Principles of Anatomy and Physiology 14e with Atlas of the Skeleton Set (14th Edition)

Published by Wiley
ISBN 10: 1-11877-456-6
ISBN 13: 978-1-11877-456-4

Chapter 5 - The Integumentary System - Checkpoint - Page 162: 17

Answer

The aging skin changes in the following ways: it becomes thinner and it loses subcutaneous fat. It also becomes drier and rougher because of loss of sebaceous glands . Aging changes make the skin more susceptible not only to traumatic injury but to to infections--bacterial, fungal, viral, and parasitic (infestations). This increase in susceptibility to infection is due partly to a decrease in the skin's ability to defend itself immunological. One specific reason for this is that intraepidermal macrophages decrease in number and in efficiency as phagocytes.
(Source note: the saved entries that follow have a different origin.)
(* ===== verification/Krb5Encode.v ===== *)
(** * Encoders of whole messages (src/src/lib/krb5/asn.1/krb5_encode.c)

    Each takes a structure, [None] for NULL, and returns a fresh [krb5_data]. *)

From S2P Require Import Prelude Asn1Buf Asn1Tag GmTime Asn1Prim Krb5Types Asn1KEncode.

Section Encode.
Context `{P : Platform}.

(** ** The macros

    krb5_addfield, krb5_addlenfield, krb5_makeseq and krb5_apptag have the text of
    their asn1_ counterparts. *)
Definition krb5_addfield (tag : Z) (enc : encoder) : encstep := asn1_addfield tag enc.
Definition krb5_addlenfield (len : Z) (value : option (list octet)) (tag : Z)
    (enc : Z -> option (list octet) -> encoder) : encstep := asn1_addlenfield len value tag enc.
Definition krb5_makeseq : encstep := asn1_makeseq.
Definition krb5_apptag (num : Z) : encstep := asn1_apptag num.

(** The code returned by an encoder that failed; the buffer is not looked at again. *)
Definition krb5_return {A} (r : outcome enc_error A) : outcome error_code A :=
  match r with
  | Ok a => Ok a
  | Err (e, _) => Err e
  | Undefined => Undefined
  | OutOfFuel => OutOfFuel
  end.

(** krb5_setup(); body; krb5_cleanup(); *)
Definition krb5_encode {A} (body : A -> encstep) (rep : option A) : outcome error_code krb5_data :=
  match rep with
  | None => Err ASN1_MISSING_FIELD
  | Some rep =>
      krb5_return
        (let* buf := asn1buf_create in
         let* '(buf, _) := body rep (buf, 0) in
         destroy_on_error (asn12krb5_buf buf))
  end.

(** ** The messages *)

Definition encode_krb5_authenticator : option krb5_authenticator -> outcome error_code krb5_data :=
  krb5_encode (fun rep =>
    when (nonempty (at_authorization_data rep))
      (krb5_addfield 8 (asn1_encode_authorization_data (at_authorization_data rep))) >=>
    when (negb (at_seq_number rep =? 0))
      (krb5_addfield 7 (asn1_encode_integer (long (at_seq_number rep)))) >=>
    when (match at_subkey rep with Some _ => true | None => false end)
      (krb5_addfield 6 (asn1_encode_encryption_key (at_subkey rep))) >=>
    krb5_addfield 5 (asn1_encode_kerberos_time (at_ctime rep)) >=>
    krb5_addfield 4 (asn1_encode_integer (long (at_cusec rep))) >=>
    when (match at_checksum rep with Some _ => true | None => false end)
      (krb5_addfield 3 (asn1_encode_checksum (at_checksum rep))) >=>
    krb5_addfield 2 (asn1_encode_principal_name (at_client rep)) >=>
    krb5_addfield 1 (asn1_encode_realm (at_client rep)) >=>
    krb5_addfield 0 (asn1_encode_integer KVNO) >=>
    krb5_makeseq >=>
    krb5_apptag 2).

Definition encode_krb5_ticket : option krb5_ticket -> outcome error_code krb5_data :=
  krb5_encode (fun rep =>
    krb5_addfield 3 (asn1_encode_encrypted_data (tk_enc_part rep)) >=>
    krb5_addfield 2 (asn1_encode_principal_name (tk_server rep)) >=>
    krb5_addfield 1 (asn1_encode_realm (tk_server rep)) >=>
    krb5_addfield 0 (asn1_encode_integer KVNO) >=>
    krb5_makeseq >=>
    krb5_apptag 1).

Definition encode_krb5_encryption_key : option krb5_keyblock -> outcome error_code krb5_data :=
  krb5_encode (fun rep =>
    krb5_addlenfield (kb_length rep) (kb_contents rep) 1 asn1_encode_octetstring >=>
    krb5_addfield 0 (asn1_encode_integer (long (kb_enctype rep))) >=>
    krb5_makeseq).

Definition encode_krb5_enc_tkt_part : option krb5_enc_tkt_part -> outcome error_code krb5_data :=
  krb5_encode (fun rep =>
    when (nonempty (etp_authorization_data rep))
      (krb5_addfield 10 (asn1_encode_authorization_data (etp_authorization_data rep))) >=>
    when (nonempty (etp_caddrs rep))
      (krb5_addfield 9 (asn1_encode_host_addresses (etp_caddrs rep))) >=>
    when (negb (tt_renew_till (etp_times rep) =? 0))
      (krb5_addfield 8 (asn1_encode_kerberos_time (tt_renew_till (etp_times rep)))) >=>
    krb5_addfield 7 (asn1_encode_kerberos_time (tt_endtime (etp_times rep))) >=>
    when (negb (tt_starttime (etp_times rep) =? 0))
      (krb5_addfield 6 (asn1_encode_kerberos_time (tt_starttime (etp_times rep)))) >=>
    krb5_addfield 5 (asn1_encode_kerberos_time (tt_authtime (etp_times rep))) >=>
    krb5_addfield 4 (asn1_encode_transited_encoding (etp_transited rep)) >=>
    krb5_addfield 3 (asn1_encode_principal_name (etp_client rep)) >=>
    krb5_addfield 2 (asn1_encode_realm (etp_client rep)) >=>
    krb5_addfield 1 (asn1_encode_encryption_key (etp_session rep)) >=>
    krb5_addfield 0 (asn1_encode_ticket_flags (etp_flags rep)) >=>
    krb5_makeseq >=>
    krb5_apptag 3).

(** KRB5_ENCKRB5KDCREPPART_COMPAT is defined: the tag is 26 for every message type. *)
Definition encode_krb5_enc_kdc_rep_part : option krb5_enc_kdc_rep_part -> outcome error_code krb5_data :=
  krb5_encode (fun rep =>
    addplain (asn1_encode_enc_kdc_rep_part rep) >=>
    krb5_apptag 26).

Definition encode_krb5_as_rep : option krb5_kdc_rep -> outcome error_code krb5_data :=
  krb5_encode (fun rep =>
    addplain (asn1_encode_kdc_rep KRB5_AS_REP rep) >=>
    krb5_apptag 11).

Definition encode_krb5_tgs_rep : option krb5_kdc_rep -> outcome error_code krb5_data :=
  krb5_encode (fun rep =>
    addplain (asn1_encode_kdc_rep KRB5_TGS_REP rep) >=>
    krb5_apptag 13).

Definition encode_krb5_ap_req : option krb5_ap_req -> outcome error_code krb5_data :=
  krb5_encode (fun rep =>
    krb5_addfield 4 (asn1_encode_encrypted_data (aq_authenticator rep)) >=>
    krb5_addfield 3 (asn1_encode_ticket (aq_ticket rep)) >=>
    krb5_addfield 2 (asn1_encode_ap_options (aq_ap_options rep)) >=>
    krb5_addfield 1 (asn1_encode_integer ASN1_KRB_AP_REQ) >=>
    krb5_addfield 0 (asn1_encode_integer KVNO) >=>
    krb5_makeseq >=>
    krb5_apptag 14).

Definition encode_krb5_ap_rep : option krb5_ap_rep -> outcome error_code krb5_data :=
  krb5_encode (fun rep =>
    krb5_addfield 2 (asn1_encode_encrypted_data (ap_enc_part rep)) >=>
    krb5_addfield 1 (asn1_encode_integer ASN1_KRB_AP_REP) >=>
    krb5_addfield 0 (asn1_encode_integer KVNO) >=>
    krb5_makeseq >=>
    krb5_apptag 15).

Definition encode_krb5_ap_rep_enc_part : option krb5_ap_rep_enc_part -> outcome error_code krb5_data :=
  krb5_encode (fun rep =>
    when (negb (ae_seq_number rep =? 0))
      (krb5_addfield 3 (asn1_encode_integer (long (ae_seq_number rep)))) >=>
    when (match ae_subkey rep with Some _ => true | None => false end)
      (krb5_addfield 2 (asn1_encode_encryption_key (ae_subkey rep))) >=>
    krb5_addfield 1 (asn1_encode_integer (long (ae_cusec rep))) >=>
    krb5_addfield 0 (asn1_encode_kerberos_time (ae_ctime rep)) >=>
    krb5_makeseq >=>
    krb5_apptag 27).

Definition encode_krb5_as_req : option krb5_kdc_req -> outcome error_code krb5_data :=
  krb5_encode (fun rep =>
    addplain (asn1_encode_kdc_req KRB5_AS_REQ rep) >=>
    krb5_apptag 10).

Definition encode_krb5_tgs_req : option krb5_kdc_req -> outcome error_code krb5_data :=
  krb5_encode (fun rep =>
    addplain (asn1_encode_kdc_req KRB5_TGS_REQ rep) >=>
    krb5_apptag 12).

Definition encode_krb5_kdc_req_body : option krb5_kdc_req -> outcome error_code krb5_data :=
  krb5_encode (fun rep => addplain (asn1_encode_kdc_req_body rep)).

Definition encode_krb5_safe : option krb5_safe -> outcome error_code krb5_data :=
  krb5_encode (fun rep =>
    krb5_addfield 3 (asn1_encode_checksum (sf_checksum rep)) >=>
    krb5_addfield 2 (asn1_encode_krb_safe_body rep) >=>
    krb5_addfield 1 (asn1_encode_integer ASN1_KRB_SAFE) >=>
    krb5_addfield 0 (asn1_encode_integer KVNO) >=>
    krb5_makeseq >=>
    krb5_apptag 20).

Definition encode_krb5_priv : option krb5_priv -> outcome error_code krb5_data :=
  krb5_encode (fun rep =>
    krb5_addfield 3 (asn1_encode_encrypted_data (pv_enc_part rep)) >=>
    krb5_addfield 1 (asn1_encode_integer ASN1_KRB_PRIV) >=>
    krb5_addfield 0 (asn1_encode_integer KVNO) >=>
    krb5_makeseq >=>
    krb5_apptag 21).

Definition encode_krb5_enc_priv_part : option krb5_priv_enc_part -> outcome error_code krb5_data :=
  krb5_encode (fun rep =>
    when (match pe_r_address rep with Some _ => true | None => false end)
      (krb5_addfield 5 (asn1_encode_host_address (pe_r_address rep))) >=>
    krb5_addfield 4 (asn1_encode_host_address (pe_s_address rep)) >=>
    when (negb (pe_seq_number rep =? 0))
      (krb5_addfield 3 (asn1_encode_integer (long (pe_seq_number rep)))) >=>
    when (negb (pe_timestamp rep =? 0))
      (krb5_addfield 2 (asn1_encode_integer (long (pe_usec rep))) >=>
       krb5_addfield 1 (asn1_encode_kerberos_time (pe_timestamp rep))) >=>
    krb5_addlenfield (d_length (pe_user_data rep)) (d_data (pe_user_data rep)) 0
      asn1_encode_charstring >=>
    krb5_makeseq >=>
    krb5_apptag 28).

Definition encode_krb5_cred : option krb5_cred -> outcome error_code krb5_data :=
  krb5_encode (fun rep =>
    krb5_addfield 3 (asn1_encode_encrypted_data (cr_enc_part rep)) >=>
    krb5_addfield 2 (asn1_encode_sequence_of_ticket (cr_tickets rep)) >=>
    krb5_addfield 1 (asn1_encode_integer ASN1_KRB_CRED) >=>
    krb5_addfield 0 (asn1_encode_integer KVNO) >=>
    krb5_makeseq >=>
    krb5_apptag 22).

Definition encode_krb5_enc_cred_part : option krb5_cred_enc_part -> outcome error_code krb5_data :=
  krb5_encode (fun rep =>
    when (match ce_r_address rep with Some _ => true | None => false end)
      (krb5_addfield 5 (asn1_encode_host_address (ce_r_address rep))) >=>
    when (match ce_s_address rep with Some _ => true | None => false end)
      (krb5_addfield 4 (asn1_encode_host_address (ce_s_address rep))) >=>
    when (negb (ce_timestamp rep =? 0))
      (krb5_addfield 3 (asn1_encode_integer (long (ce_usec rep))) >=>
       krb5_addfield 2 (asn1_encode_kerberos_time (ce_timestamp rep))) >=>
    when (negb (ce_nonce rep =? 0))
      (krb5_addfield 1 (asn1_encode_integer (long (ce_nonce rep)))) >=>
    krb5_addfield 0 (asn1_encode_sequence_of_krb_cred_info (ce_ticket_info rep)) >=>
    krb5_makeseq >=>
    krb5_apptag 29).

(** An optional string of KRB-ERROR: present and not empty. *)
Definition has_data (d : krb5_data) : bool :=
  match d_data d with Some _ => 0 <? d_length d | None => false end.

Definition encode_krb5_error : option krb5_error -> outcome error_code krb5_data :=
  krb5_encode (fun rep =>
    when (has_data (er_e_data rep))
      (krb5_addlenfield (d_length (er_e_data rep)) (d_data (er_e_data rep)) 12
         asn1_encode_charstring) >=>
    when (has_data (er_text rep))
      (krb5_addlenfield (d_length (er_text rep)) (d_data (er_text rep)) 11
         asn1_encode_generalstring) >=>
    krb5_addfield 10 (asn1_encode_principal_name (er_server rep)) >=>
    krb5_addfield 9 (asn1_encode_realm (er_server rep)) >=>
    when (match er_client rep with Some _ => true | None => false end)
      (krb5_addfield 8 (asn1_encode_principal_name (er_client rep)) >=>
       krb5_addfield 7 (asn1_encode_realm (er_client rep))) >=>
    krb5_addfield 6 (asn1_encode_ui_4 (er_error rep)) >=>
    krb5_addfield 5 (asn1_encode_integer (long (er_susec rep))) >=>
    krb5_addfield 4 (asn1_encode_kerberos_time (er_stime rep)) >=>
    when (negb (er_cusec rep =? 0))
      (krb5_addfield 3 (asn1_encode_integer (long (er_cusec rep)))) >=>
    when (negb (er_ctime rep =? 0))
      (krb5_addfield 2 (asn1_encode_kerberos_time (er_ctime rep))) >=>
    krb5_addfield 1 (asn1_encode_integer ASN1_KRB_ERROR) >=>
    krb5_addfield 0 (asn1_encode_integer KVNO) >=>
    krb5_makeseq >=>
    krb5_apptag 30).

Definition encode_krb5_authdata : option (list krb5_authdata) -> outcome error_code krb5_data :=
  krb5_encode (fun rep => addplain (asn1_encode_authorization_data (Some rep))).

Definition encode_krb5_alt_method : option krb5_alt_method -> outcome error_code krb5_data :=
  krb5_encode (fun rep =>
    when (match am_data rep with Some _ => 0 <? am_length rep | None => false end)
      (krb5_addlenfield (am_length rep) (am_data rep) 1 asn1_encode_octetstring) >=>
    krb5_addfield 0 (asn1_encode_integer (long (am_method rep))) >=>
    krb5_makeseq).

Definition encode_krb5_etype_info
    : option (list krb5_etype_info_entry) -> outcome error_code krb5_data :=
  krb5_encode (fun rep => addplain (asn1_encode_etype_info (Some rep))).

Definition encode_krb5_enc_data : option krb5_enc_data -> outcome error_code krb5_data :=
  krb5_encode (fun rep => addplain (asn1_encode_encrypted_data rep)).

Definition encode_krb5_pa_enc_ts : option krb5_pa_enc_ts -> outcome error_code krb5_data :=
  krb5_encode (fun rep =>
    when (negb (ts_pausec rep =? 0))
      (krb5_addfield 1 (asn1_encode_integer (long (ts_pausec rep)))) >=>
    krb5_addfield 0 (asn1_encode_kerberos_time (ts_patimestamp rep)) >=>
    krb5_makeseq).

Definition encode_krb5_pwd_sequence : option passwd_phrase_element -> outcome error_code krb5_data :=
  krb5_encode (fun rep => addplain (asn1_encode_passwdsequence rep)).

Definition encode_krb5_pwd_data : option krb5_pwd_data -> outcome error_code krb5_data :=
  krb5_encode (fun rep =>
    krb5_addfield 1 (asn1_encode_sequence_of_passwdsequence (pw_element rep)) >=>
    krb5_addfield 0 (asn1_encode_integer (long (pw_sequence_count rep))) >=>
    krb5_makeseq).

Definition encode_krb5_padata_sequence : option (list krb5_pa_data) -> outcome error_code krb5_data :=
  krb5_encode (fun rep => addplain (asn1_encode_sequence_of_pa_data (Some rep))).

Definition encode_krb5_sam_challenge : option krb5_sam_challenge -> outcome error_code krb5_data :=
  krb5_encode (fun rep => addplain (asn1_encode_sam_challenge rep)).

Definition encode_krb5_sam_key : option krb5_sam_key -> outcome error_code krb5_data :=
  krb5_encode (fun rep => addplain (asn1_encode_sam_key rep)).

Definition encode_krb5_enc_sam_response_enc
    : option krb5_enc_sam_response_enc -> outcome error_code krb5_data :=
  krb5_encode (fun rep => addplain (asn1_encode_enc_sam_response_enc rep)).

Definition encode_krb5_sam_response : option krb5_sam_response -> outcome error_code krb5_data :=
  krb5_encode (fun rep => addplain (asn1_encode_sam_response rep)).

Definition encode_krb5_predicted_sam_response
    : option krb5_predicted_sam_response -> outcome error_code krb5_data :=
  krb5_encode (fun rep => addplain (asn1_encode_predicted_sam_response rep)).

End Encode.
In addition, the loss of sebaceous glands and the associated increased dryness and brokenness of epidermis leave the skin open to successful attacks by pathogens.

Work Step by Step

In the dermis, blood vessel walls become thicker and less permeable as the skin ages. This impairs nutrient support of the epidermis. Moreover, when epidermal trauma or penetration damages cells of the outer layers of the epidermis , repair is hindered because in the aging skin cells from the basal layer ((stratum germinativum) travel more slowly to the surface.